:: The task ::
The records below must be copied in full, exactly as they read.

:: Exercise inputs ::
(* ===== verification/Api.v ===== *)
(** * The REST API of the version 1 controller (internal/controller/api)

    The handlers, the middleware and the routes.  A body is the JSON value the
    decoder reads; requests are decoded from it as encoding/json does, and the
    binding tags are checked as the validator documents.  The store is the class
    [ControllerStore]; a write returns the resource as the store filled it in. *)

From Stdlib Require Import SpecFloat.
From stdpp Require Import base tactics list gmap strings pretty.
From S2P Require Import Prelude Types Net Store Validation Duration Config Models Etcd V1Config ControllerConfig Sync.

Module Api.
Import Models Validation SyncService.

(** ** JSON: an object is its fields in order, duplicates included *)
Inductive json :=
  | JNull
  | JBool (b : bool)
  | JNum (text : string)
  | JStr (s : string)
  | JArr (l : list json)
  | JObj (m : list (string * json)).
Abbreviation fieldsMap := (gmap string json).
(** Decoded into a map, the last of two fields with one name stays. *)
Definition fieldsOf (m : list (string * json)) : fieldsMap := foldl (λ r p, <[p.1 := p.2]> r) ∅ m.

(** ** Requests *)
Record HealthCheckRequest := {
  hr_Type : string; hr_Interval : string; hr_Timeout : string;
  hr_IntervalSeconds : option Z; hr_TimeoutSeconds : option Z; hr_RiseCount : Z; hr_FallCount : Z; hr_Config : option HCConfig }.
Record CreateVIPRequest := {
  cv_VIP : string; cv_Port : Z; cv_Protocol : string; cv_LBMethod : string; cv_EncapType : string;
  cv_DSCP : option Z; cv_HealthCheck : option HealthCheckRequest }.
Record UpdateVIPRequest := {
  uv_VIP : option string; uv_Port : option Z; uv_Protocol : option string; uv_LBMethod : option string;
  uv_EncapType : option string; uv_DSCP : option Z; uv_HealthCheck : option HealthCheckRequest }.
Record CreateBackendRequest := { cb_VIPID : string; cb_IP : string; cb_Weight : Z }.
Record UpdateBackendRequest := { ub_IP : option string; ub_Weight : option Z }.

Inductive bodyRead := TooLarge | Unreadable (e : err) | Parsed (body : json).
Record Request := {
  Method : string; Path : list string; Query_vip_id : string;
  Authorization : list string; XAPIKey : list string; Origin : string;
  ContentLength : Z; BodySize : Z; Body : option (err + json) }.

(** ** Responses *)
Inductive content :=
  | Error (msg : string) | OneVIP (v : VIP) | VIPs (l : list VIP) | OneBackend (b : Backend) | Backends (l : list Backend)
  | Revision (r : Z) | Healthy | ReadyNow | NotReady | NoContent.
Record Response := { status : Z; content_ : content; headers : list (string * string) }.
Definition respond (status : Z) (c : content) : Response := {| status := status; content_ := c; headers := [] |}.
Definition badRequest (msg : string) : Response := respond 400 (Error msg).

(** ** Decoding, with the message of the library for a field that does not fit *)
Section Handlers.
Variable mismatch : string → err.
Variable ParseFloat : string → option spec_float.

:: Output for this exercise ::
(* ===== verification/Api.v ===== *)
(** * The REST API of the version 1 controller (internal/controller/api)

    The handlers, the middleware and the routes.  A body is the JSON value the
    decoder reads; requests are decoded from it as encoding/json does, and the
    binding tags are checked as the validator documents.  The store is the class
    [ControllerStore]; a write returns the resource as the store filled it in. *)

From Stdlib Require Import SpecFloat.
From stdpp Require Import base tactics list gmap strings pretty.
From S2P Require Import Prelude Types Net Store Validation Duration Config Models Etcd V1Config ControllerConfig Sync.

Module Api.
Import Models Validation SyncService.

(** ** JSON: an object is its fields in order, duplicates included *)
Inductive json :=
  | JNull
  | JBool (b : bool)
  | JNum (text : string)
  | JStr (s : string)
  | JArr (l : list json)
  | JObj (m : list (string * json)).
Abbreviation fieldsMap := (gmap string json).
(** Decoded into a map, the last of two fields with one name stays. *)
Definition fieldsOf (m : list (string * json)) : fieldsMap := foldl (λ r p, <[p.1 := p.2]> r) ∅ m.

(** ** Requests *)
Record HealthCheckRequest := {
  hr_Type : string; hr_Interval : string; hr_Timeout : string;
  hr_IntervalSeconds : option Z; hr_TimeoutSeconds : option Z; hr_RiseCount : Z; hr_FallCount : Z; hr_Config : option HCConfig }.
Record CreateVIPRequest := {
  cv_VIP : string; cv_Port : Z; cv_Protocol : string; cv_LBMethod : string; cv_EncapType : string;
  cv_DSCP : option Z; cv_HealthCheck : option HealthCheckRequest }.
Record UpdateVIPRequest := {
  uv_VIP : option string; uv_Port : option Z; uv_Protocol : option string; uv_LBMethod : option string;
  uv_EncapType : option string; uv_DSCP : option Z; uv_HealthCheck : option HealthCheckRequest }.
Record CreateBackendRequest := { cb_VIPID : string; cb_IP : string; cb_Weight : Z }.
Record UpdateBackendRequest := { ub_IP : option string; ub_Weight : option Z }.

Inductive bodyRead := TooLarge | Unreadable (e : err) | Parsed (body : json).
Record Request := {
  Method : string; Path : list string; Query_vip_id : string;
  Authorization : list string; XAPIKey : list string; Origin : string;
  ContentLength : Z; BodySize : Z; Body : option (err + json) }.

(** ** Responses *)
Inductive content :=
  | Error (msg : string) | OneVIP (v : VIP) | VIPs (l : list VIP) | OneBackend (b : Backend) | Backends (l : list Backend)
  | Revision (r : Z) | Healthy | ReadyNow | NotReady | NoContent.
Record Response := { status : Z; content_ : content; headers : list (string * string) }.
Definition respond (status : Z) (c : content) : Response := {| status := status; content_ := c; headers := [] |}.
Definition badRequest (msg : string) : Response := respond 400 (Error msg).

(** ** Decoding, with the message of the library for a field that does not fit *)
Section Handlers.
Variable mismatch : string → err.
Variable ParseFloat : string → option spec_float.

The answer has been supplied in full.